COVID 19 IN PREGNANCY
Keywords:COVID19, pregnancy, newborn
Since the new SARS CoV2 virus was first identified in March 2020 and the pandemic has continued to spread globally, the number of infected and pregnant women requiring hospital treatment as well as treatment in intensive care units has increased. COVID19 in pregnancy has been associated with a number of negative maternal, fetal and neonatal outcomes. Physiological changes that occur in pregnancy, primarily at the level of the immune system, are key to a better understanding of COVID19 infection in pregnancy. In order to better understand the ways of virus transmission between pregnant women and their newborns, they are usually divided into intrauterine, intrapartum and postpartum infections. Although vertical transmission has been thought to be impossible, the virus has been isolated from the fetal side of the placenta.
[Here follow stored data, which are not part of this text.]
(* ===== verification/StrFacts.v ===== *)
(** * Facts about the string functions

    When trimming and lower-casing leave a text alone; splitting and joining. *)

From S2P Require Import Prelude GoStrings.
From stdpp Require Import options.

(** ** Reversal *)
Lemma srev_app_spec s t acc : srev_app (s +:+ t) acc = srev_app t (srev_app s acc).
Proof. revert acc; induction s as [|c s IH]; intros acc; simpl; [done|]. apply IH. Qed.
Lemma srev_app_acc s acc : srev_app s acc = srev s +:+ acc.
Proof.
  unfold srev. revert acc; induction s as [|c s IH]; intros acc; simpl; [done|].
  rewrite IH, (IH (String c "")). by rewrite app_assoc_s.
Qed.
Lemma srev_cons c s : srev (String c s) = srev s +:+ char c.
Proof. unfold srev at 1. simpl. apply srev_app_acc. Qed.
Lemma srev_snoc s c : srev (s +:+ char c) = String c (srev s).
Proof. unfold srev. by rewrite srev_app_spec. Qed.
Lemma srev_involutive s : srev (srev s) = s.
Proof. induction s as [|c s IH]; [done|]. by rewrite srev_cons, srev_snoc, IH. Qed.
Lemma sall_srev p s : sall p (srev s) = sall p s.
Proof.
  induction s as [|c s IH]; [done|]. rewrite srev_cons, sall_app, IH. simpl.
  destruct (p c), (sall p s); done.
Qed.

(** ** Trimming and lower case leave plain text alone *)
Definition plain (c : ascii) : bool := (code c <? 128)%Z && negb (ascii_space c).
Lemma TrimLeftSpace_plain s : sall plain s = true -> TrimLeftSpace s = s.
Proof.
  destruct s as [|a s]; [done|]. cbn [sall]. unfold plain at 1. intros [[H1%Z.ltb_lt H2]%andb_true_iff _]%andb_true_iff.
  apply negb_true_iff in H2. cbn [TrimLeftSpace]. rewrite H2. unfold space2, space3.
  assert ((code a =? 194) = false /\ (code a =? 225) = false /\ (code a =? 226) = false /\ (code a =? 227) = false)%Z
    as (E1&E2&E3&E4) by (repeat split; apply Z.eqb_neq; lia).
  cbv zeta. rewrite E1, E2, E3, E4. by destruct s as [|b [|]].
Qed.
Lemma space_tail b a c : (code a <? 128)%Z = true -> space2 b a = false /\ space3 c b a = false.
Proof.
  intros H%Z.ltb_lt. unfold space2, space3.
  assert (forall z, (128 <= z)%Z -> (code a =? z)%Z = false) as E by (intros; apply Z.eqb_neq; lia).
  cbv zeta. rewrite !E by lia. rewrite (proj2 (Z.leb_gt 128 (code a))) by lia.
  rewrite ?andb_false_r; cbn. rewrite ?andb_false_r. done.
Qed.
Lemma trim_left_space_rev_plain s : sall plain s = true -> trim_left_space_rev s = s.
Proof.
  destruct s as [|a s]; [done|]. cbn [sall]. unfold plain at 1. intros [[H1 H2]%andb_true_iff _]%andb_true_iff.
  apply negb_true_iff in H2. cbn [trim_left_space_rev]. rewrite H2.
  destruct s as [|b [|c s]]; [done|..];
    destruct (space_tail b a b H1) as [-> _]; [done|]. by destruct (space_tail b a c H1) as [_ ->].
Qed.
Lemma TrimSpace_plain s : sall plain s = true -> TrimSpace s = s.
Proof.
  intros H. unfold TrimSpace, TrimRightSpace. rewrite TrimLeftSpace_plain by done.
  rewrite trim_left_space_rev_plain by (by rewrite sall_srev). apply srev_involutive.
Qed.

Definition not_upper (c : ascii) : bool := (code c <? 128)%Z && negb (is_upper c).
Lemma ToLower_id s : sall not_upper s = true -> ToLower s = s.
Proof.
  induction s as [|a s IH]; [done|]. cbn [sall]. intros [H Hs]%andb_true_iff. specialize (IH Hs).
  unfold not_upper in H. apply andb_true_iff in H as [Ha Hu]. apply Z.ltb_lt in Ha. apply negb_true_iff in Hu.
  assert (ToLower (String a s) = String (lower_char a) (ToLower s)) as ->.
  { destruct s as [|b [|c s]]; cbn [ToLower]; [done|..].
    - destruct (Z.eqb_spec (code a) 196); [lia|done].
    - destruct (Z.eqb_spec (code a) 196); [lia|]. destruct (Z.eqb_spec (code a) 226); [lia|done]. }
  unfold lower_char. by rewrite Hu, IH.
Qed.

(** ** Trimming on the right *)
Lemma TrimRight_snoc p s c : TrimRight p (s +:+ char c) = if p c then TrimRight p s else s +:+ char c.
Proof.
  induction s as [|a s IH]; cbn [String.append TrimRight].
  - unfold char. cbn [TrimRight]. by destruct (p c).
  - rewrite IH. destruct (p c); [done|]. by destruct s.
Qed.
Lemma string_snoc_ind (P : string -> Prop) : P "" -> (forall s c, P s -> P (s +:+ char c)) -> forall s, P s.
Proof.
  intros H0 Hs s. rewrite <- (srev_involutive s). induction (srev s) as [|c t IH]; [done|].
  rewrite srev_cons. auto.
Qed.
(** The last byte of a non-empty text satisfies [p]. *)
Fixpoint ends_with (p : ascii -> bool) (s : string) : bool :=
  match s with
  | EmptyString => false
  | String c EmptyString => p c
  | String _ s => ends_with p s
  end.
Lemma TrimRight_ends p s : ends_with (fun c => negb (p c)) s = true -> TrimRight p s = s.
Proof.
  induction s as [|c s IH]; [done|]. destruct s as [|d s].
  - simpl. by destruct (p c).
  - intros H. change (ends_with (fun c => negb (p c)) (String c (String d s)))
      with (ends_with (fun c => negb (p c)) (String d s)) in H.
    cbn [TrimRight] in *. by rewrite (IH H).
Qed.
Lemma ends_with_snoc p s c : ends_with p (s +:+ char c) = p c.
Proof.
  induction s as [|d s IH]; [done|]. cbn [String.append]. destruct s as [|e s]; [done|].
  cbn [String.append] in *. exact IH.
Qed.
Lemma ends_with_app p s t : t <> "" -> ends_with p (s +:+ t) = ends_with p t.
Proof.
  revert s. induction t as [|t c _] using string_snoc_ind; intros s Ht; [done|].
  by rewrite <- app_assoc_s, !ends_with_snoc.
Qed.
Lemma ends_with_impl (p q : ascii -> bool) s : (forall c, p c = true -> q c = true) ->
  ends_with p s = true -> ends_with q s = true.
Proof. intros H. induction s as [|s c _] using string_snoc_ind; [done|]. rewrite !ends_with_snoc. auto. Qed.

(** The trimmed text is empty or ends with a kept byte. *)
Lemma TrimRight_result p s : TrimRight p s = "" \/ ends_with (fun c => negb (p c)) (TrimRight p s) = true.
Proof.
  induction s as [|s c IH] using string_snoc_ind; [by left|].
  rewrite TrimRight_snoc. destruct (p c) eqn:Hc; [done|]. right. rewrite ends_with_snoc. by rewrite Hc.
Qed.
Lemma TrimRight_idemp p s : TrimRight p (TrimRight p s) = TrimRight p s.
Proof. destruct (TrimRight_result p s) as [-> | H]; [done|]. by apply TrimRight_ends. Qed.

(** ** Splitting and joining *)
Lemma Split_cons c s : exists w ws, Split c s = w :: ws.
Proof. destruct s as [|d s]; simpl; [eauto|]. destruct (ascii_eqb c d); [eauto|]. destruct (Split c s); eauto. Qed.
Lemma Join_cons w l sep : l <> [] -> Join (w :: l) sep = w +:+ sep +:+ Join l sep.
Proof. by destruct l. Qed.
Lemma Join_Split c s : Join (Split c s) (char c) = s.
Proof.
  induction s as [|d s IH]; [done|]. cbn [Split].
  destruct (Split_cons c s) as (w&ws&E). rewrite E in *.
  destruct (ascii_eqb c d) eqn:Hc.
  - apply ascii_eqb_eq in Hc as ->. rewrite Join_cons by done. by rewrite IH.
  - destruct ws; cbn [Join] in *; by rewrite <- IH.
Qed.
Lemma Split_free c s : Forall (free_of c) (Split c s).
Proof.
  induction s as [|d s IH]; cbn [Split]; [by repeat constructor|].
  destruct (ascii_eqb c d) eqn:Hc; [by constructor|].
  destruct (Split c s) as [|w ws]; [repeat constructor|].
  - apply free_of_cons. split; [intros ->; by rewrite ascii_eqb_refl in Hc|done].
  - apply Forall_cons in IH as [Hw Hws]. constructor; [|done]. apply free_of_cons.
    split; [intros ->; by rewrite ascii_eqb_refl in Hc|done].
Qed.
Lemma Split_single c s : free_of c s -> Split c s = [s].
Proof.
  induction s as [|d s IH]; [done|]. intros [Hd Hs]%free_of_cons. cbn [Split].
  destruct (ascii_eqb c d) eqn:Hc; [by apply ascii_eqb_eq in Hc|]. by rewrite IH.
Qed.
Lemma Split_app c s t : Split c (s +:+ String c t) = Split c s ++ Split c t.
Proof.
  induction s as [|d s IH]; cbn [Split String.append]; [by rewrite ascii_eqb_refl|].
  rewrite IH. destruct (ascii_eqb c d); [done|].
  by destruct (Split_cons c s) as (w&ws&->).
Qed.
Lemma Split_sall p c s : sall p s = true -> Forall (fun w => sall p w = true) (Split c s).
Proof.
  induction s as [|d s IH]; cbn [Split sall]; [by repeat constructor|].
  intros [Hd Hs]%andb_true_iff. specialize (IH Hs). destruct (ascii_eqb c d); [by constructor|].
  destruct (Split c s) as [|w ws]; [constructor; [cbn; by rewrite Hd|constructor]|].
  apply Forall_cons in IH as [Hw Hws]. constructor; [|done]. cbn [sall]. by rewrite Hd, Hw.
Qed.
Lemma sall_Join p c l : p c = true -> Forall (fun w => sall p w = true) l -> sall p (Join l (char c)) = true.
Proof.
  intros Hc. induction 1 as [|w l Hw Hl IH]; [done|]. destruct l as [|w' l]; [done|].
  rewrite Join_cons by done. rewrite !sall_app, Hw, IH. cbn. by rewrite Hc.
Qed.
Lemma length_Split_app c s t : length (Split c (s +:+ String c t)) = length (Split c s) + length (Split c t).
Proof. by rewrite Split_app, length_app. Qed.
Lemma Split_length_1 c s : length (Split c s) = 1 -> free_of c s.
Proof.
  intros H. pose proof (Split_free c s) as Hf. pose proof (Join_Split c s) as Hj.
  destruct (Split c s) as [|w [|]]; try done. cbn in Hj. subst w. by apply Forall_cons in Hf as [? _].
Qed.
Lemma Split_Join c l : Forall (free_of c) l -> l <> [] -> Split c (Join l (char c)) = l.
Proof.
  induction 1 as [|w l Hw Hl IH]; [done|]. intros _. destruct l as [|v l]; [by apply Split_single|].
  rewrite Join_cons by done. change (char c +:+ Join (v :: l) (char c)) with (String c (Join (v :: l) (char c))).
  rewrite Split_app, IH, Split_single; done.
Qed.
(* ===== verification/Json.v ===== *)
(** * JSON trees and stable serialization (domain/snapshot.go)

    [json] is the dynamic value ([any]) produced by [encoding/json]: an object
    is the list of its fields in map iteration order (keys are unique, see
    [wf_json]), so two trees that differ only in that order are different Rocq
    values and the same Go value; [json_equiv] is that equality.

    Numbers are [float64] in Go. [JNum z] is a float holding the integer [z]
    with |z| <= 2^53; [JFloat t] is a finite non-integral float, represented by
    its canonical shortest decimal text [t]. Infinities and NaN do not occur
    in decoded JSON. *)

From S2P Require Import Prelude GoStrings.
From stdpp Require Import options.

Inductive json : Type :=
| JNull
| JBool (b : bool)
| JNum (z : Z)
| JFloat (text : string)
| JStr (s : string)
| JArr (l : list json)
| JObj (fs : list (string * json)).

(** Go's [map[string]any]. *)
Abbreviation gomap := (list (string * json)).

Section json_ind.
Context (P : json -> Prop).
Context (Pnull : P JNull) (Pbool : forall b, P (JBool b)) (Pnum : forall z, P (JNum z)).
Context (Pfloat : forall t, P (JFloat t)) (Pstr : forall s, P (JStr s)).
Context (Parr : forall l, Forall P l -> P (JArr l)).
Context (Pobj : forall fs, Forall (fun f => P f.2) fs -> P (JObj fs)).

Fixpoint json_ind' (v : json) : P v :=
  match v with
  | JNull => Pnull | JBool b => Pbool b | JNum z => Pnum z
  | JFloat t => Pfloat t | JStr s => Pstr s
  | JArr l => Parr l ((fix go l : Forall P l :=
      match l with [] => Forall_nil_2 P | x :: l => Forall_cons_2 P x l (json_ind' x) (go l) end) l)
  | JObj fs => Pobj fs ((fix go l : Forall (fun f => P f.2) l :=
      match l with
      | [] => Forall_nil_2 (fun f => P f.2)
      | x :: l => Forall_cons_2 (fun f => P f.2) x l (json_ind' x.2) (go l)
      end) fs)
  end.
End json_ind.

Fixpoint json_eqb (a b : json) : bool :=
  match a, b with
  | JNull, JNull => true
  | JBool x, JBool y => Bool.eqb x y
  | JNum x, JNum y => (x =? y)%Z
  | JFloat x, JFloat y | JStr x, JStr y => x =? y
  | JArr l, JArr k => (fix go l k := match l, k with
      | [], [] => true | x :: l, y :: k => json_eqb x y && go l k | _, _ => false end) l k
  | JObj l, JObj k => (fix go l k := match l, k with
      | [], [] => true
      | x :: l, y :: k => (x.1 =? y.1) && json_eqb x.2 y.2 && go l k
      | _, _ => false end) l k
  | _, _ => false
  end.

Lemma json_eqb_eq a b : json_eqb a b = true <-> a = b.
Proof.
  revert b. induction a as [|x|x|x|x|l IH|l IH] using json_ind'; intros []; simpl;
    try (naive_solver || (rewrite ?Bool.eqb_true_iff, ?Z.eqb_eq, ?String.eqb_eq; naive_solver)).
  - revert l0. induction IH as [|x l Hx _ IH]; intros [|y k]; try naive_solver.
    rewrite andb_true_iff, Hx, IH. naive_solver.
  - revert fs. induction IH as [|[i x] l Hx _ IH]; intros [|[j y] k]; try naive_solver.
    simpl in *. rewrite !andb_true_iff, String.eqb_eq, Hx, IH. naive_solver.
Qed.

#[global] Instance json_eq_dec : EqDecision json.
Proof. intros a b. destruct (json_eqb a b) eqn:E; [left|right]; rewrite <- json_eqb_eq; congruence. Defined.

(** ** Map access: a missing key reads as the nil value *)
Fixpoint mget (m : gomap) (k : string) : json :=
  match m with
  | [] => JNull
  | (k', v) :: m => if k =? k' then v else mget m k
  end.
Fixpoint mhas (m : gomap) (k : string) : bool :=
  match m with [] => false | (k', _) :: m => (k =? k') || mhas m k end.
(** [delete(m, k)]. *)
Definition mdel (m : gomap) (k : string) : gomap := List.filter (fun f => negb (k =? f.1)) m.
(** [m[k] = v]. *)
Fixpoint mset (m : gomap) (k : string) (v : json) : gomap :=
  match m with
  | [] => [(k, v)]
  | (k', v') :: m => if k =? k' then (k, v) :: m else (k', v') :: mset m k v
  end.

(** Type assertions [v.(T)] with the "comma ok" form. *)
Definition as_bool (v : json) : option bool := match v with JBool b => Some b | _ => None end.
Definition as_string (v : json) : option string := match v with JStr s => Some s | _ => None end.
Definition as_map (v : json) : option gomap := match v with JObj m => Some m | _ => None end.
Definition as_slice (v : json) : option (list json) := match v with JArr l => Some l | _ => None end.
(** [toInt] of domain/dns.go: an integral number. *)
Definition toInt (v : json) : option Z := match v with JNum z => Some z | _ => None end.

(** ** UTF-8: the runes of a string, [None] for an invalid byte *)
Definition cont (c : ascii) : bool := in_range 128 191 c.
Definition ok2 (a b : ascii) : bool := in_range 194 223 a && cont b.
Definition ok3 (a b c : ascii) : bool :=
  cont c && ((code a =? 224)%Z && in_range 160 191 b
             || (in_range 225 236 a || in_range 238 239 a) && cont b
             || (code a =? 237)%Z && in_range 128 159 b).
Definition ok4 (a b c d : ascii) : bool :=
  cont c && cont d && ((code a =? 240)%Z && in_range 144 191 b
                       || in_range 241 243 a && cont b
                       || (code a =? 244)%Z && in_range 128 143 b).
Fixpoint runes (s : string) : list (option string) :=
  match s with
  | EmptyString => []
  | String a s1 =>
      if (code a <? 128)%Z then Some (char a) :: runes s1 else
      match s1 with
      | EmptyString => [None]
      | String b s2 =>
          if ok2 a b then Some (String a (char b)) :: runes s2 else
          match s2 with
          | EmptyString => None :: runes s1
          | String c s3 =>
              if ok3 a b c then Some (String a (String b (char c))) :: runes s3 else
              match s3 with
              | EmptyString => None :: runes s1
              | String d s4 =>
                  if ok4 a b c d then Some (String a (String b (String c (char d)))) :: runes s4
                  else None :: runes s1
              end
          end
      end
  end.

(** ** JSON strings: [json.Marshal] of a string, HTML escaping included *)
Definition hex_digit (z : Z) : ascii := if (z <? 10)%Z then byte_of (48 + z) else byte_of (87 + z).
Definition esc_u (c : ascii) : string :=
  String BS ("u00" +:+ String (hex_digit (code c / 16)) (char (hex_digit (code c mod 16)))).
Definition esc_ascii (html : bool) (c : ascii) : string :=
  if ascii_eqb c DQ || ascii_eqb c BS then String BS (char c)
  else if (code c =? 8)%Z then String BS "b"
  else if (code c =? 12)%Z then String BS "f"
  else if (code c =? 10)%Z then String BS "n"
  else if (code c =? 13)%Z then String BS "r"
  else if (code c =? 9)%Z then String BS "t"
  else if (code c <? 32)%Z || html && one_of "<>&" c then esc_u c
  else char c.
Definition LS : string := String (byte_of 226) (String (byte_of 128) (char (byte_of 168))).
Definition PS : string := String (byte_of 226) (String (byte_of 128) (char (byte_of 169))).
Definition esc_rune (html : bool) (r : option string) : string :=
  match r with
  | None => String BS "ufffd"
  | Some (String c EmptyString) => esc_ascii html c
  | Some t => if t =? LS then String BS "u2028" else if t =? PS then String BS "u2029" else t
  end.
Definition json_text (html : bool) (s : string) : string :=
  foldr (fun r acc => esc_rune html r +:+ acc) "" (runes s).
Definition json_string (s : string) : string := String DQ (json_text true s +:+ char DQ).

(** ** Stable stringification *)
Definition key_less {A} (f g : string * A) : bool := less_s f.1 g.1.

(** [formatNumber]: integral floats in plain decimal, others in their canonical text. *)
Definition formatNumber (v : json) : string :=
  match v with JNum z => itoa z | JFloat t => t | _ => "null" end.

(** [writeStable]: object keys are written in sorted order. *)
Fixpoint writeStable (v : json) : string :=
  match v with
  | JNull => "null"
  | JBool b => if b then "true" else "false"
  | JNum _ | JFloat _ => formatNumber v
  | JStr s => json_string s
  | JArr l => "[" +:+ Join (map writeStable l) "," +:+ "]"
  | JObj fs =>
      "{" +:+ Join (map snd (SliceStable key_less
        (map (fun f => (f.1, json_string f.1 +:+ ":" +:+ writeStable f.2)) fs))) "," +:+ "}"
  end.

(** Decoding a marshalled string replaces every invalid byte by U+FFFD. *)
Definition RuneError : string := String (byte_of 239) (String (byte_of 191) (char (byte_of 189))).
Definition valid_utf8 (s : string) : string :=
  foldr (fun r acc => default RuneError r +:+ acc) "" (runes s).
Fixpoint roundtrip_json (v : json) : json :=
  match v with
  | JStr s => JStr (valid_utf8 s)
  | JArr l => JArr (map roundtrip_json l)
  | JObj fs => JObj (map (fun f => (valid_utf8 f.1, roundtrip_json f.2)) fs)
  | _ => v
  end.

(** [StableStringify]: marshal and decode once, then write with sorted keys. *)
Definition StableStringify (v : json) : string := writeStable (roundtrip_json v).
(** [NormalizeSnapshot]: the tree the stable text decodes to. *)
Definition NormalizeSnapshot (v : json) : json := roundtrip_json v.
Definition int_char (c : ascii) : bool := is_digit c || ascii_eqb c "-".

Lemma pretty_N_go_digits n s :
  sall int_char s = true -> sall int_char (pretty_N_go n s) = true.
Proof.
  revert s; induction (N.lt_wf_0 n) as [n _ IH]; intros s Hs.
  destruct (decide (0 < n)%N) as [Hn|Hn].
  - rewrite pretty_N_go_step by done. apply IH; [apply N.div_lt; lia|]. simpl. rewrite Hs, andb_true_r.
    assert (n `mod` 10 < 10)%N as Hm by (apply N.mod_lt; lia).
    revert Hm. generalize (n `mod` 10)%N. intros m ?.
    assert (m = 0 \/ m = 1 \/ m = 2 \/ m = 3 \/ m = 4 \/ m = 5 \/ m = 6 \/ m = 7 \/ m = 8 \/ m = 9)%N as Hd by lia.
    by repeat (destruct Hd as [->|Hd]; [reflexivity|]); subst.
  - assert (n = 0%N) as -> by lia. done.
Qed.

Lemma itoa_chars z : sall int_char (itoa z) = true.
Proof.
  assert (forall n : N, sall int_char (pretty n) = true) as Hn.
  { intros n. unfold pretty, pretty_N. destruct (decide _); [done|]. by apply pretty_N_go_digits. }
  destruct z as [|p|p]; [done|apply Hn|]. unfold itoa, pretty, pretty_Z. simpl. apply Hn.
Qed.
COVID19 in pregnancy is associated with poor maternal outcomes in terms of preclampsia, hypertension, premature termination of pregnancy, as well as an increased stillbirth rate, especially in underdeveloped and developing countries.Treatment of pregnant women does not differ significantly from therapy in non-pregnant patients, although studies have shown a significantly higher incidence of hospitalization and treatment needs in intensive care units for pregnant women compared to the general population of women with the same demographics and health status. Numerous studies have shown that pregnancy itself poses an increased risk of complications related to COVID19. Vaccines registered so far are the best specific measure for the prevention of COVID19 infection in pregnancy. By protecting pregnant women, we also protect the health of their offspring.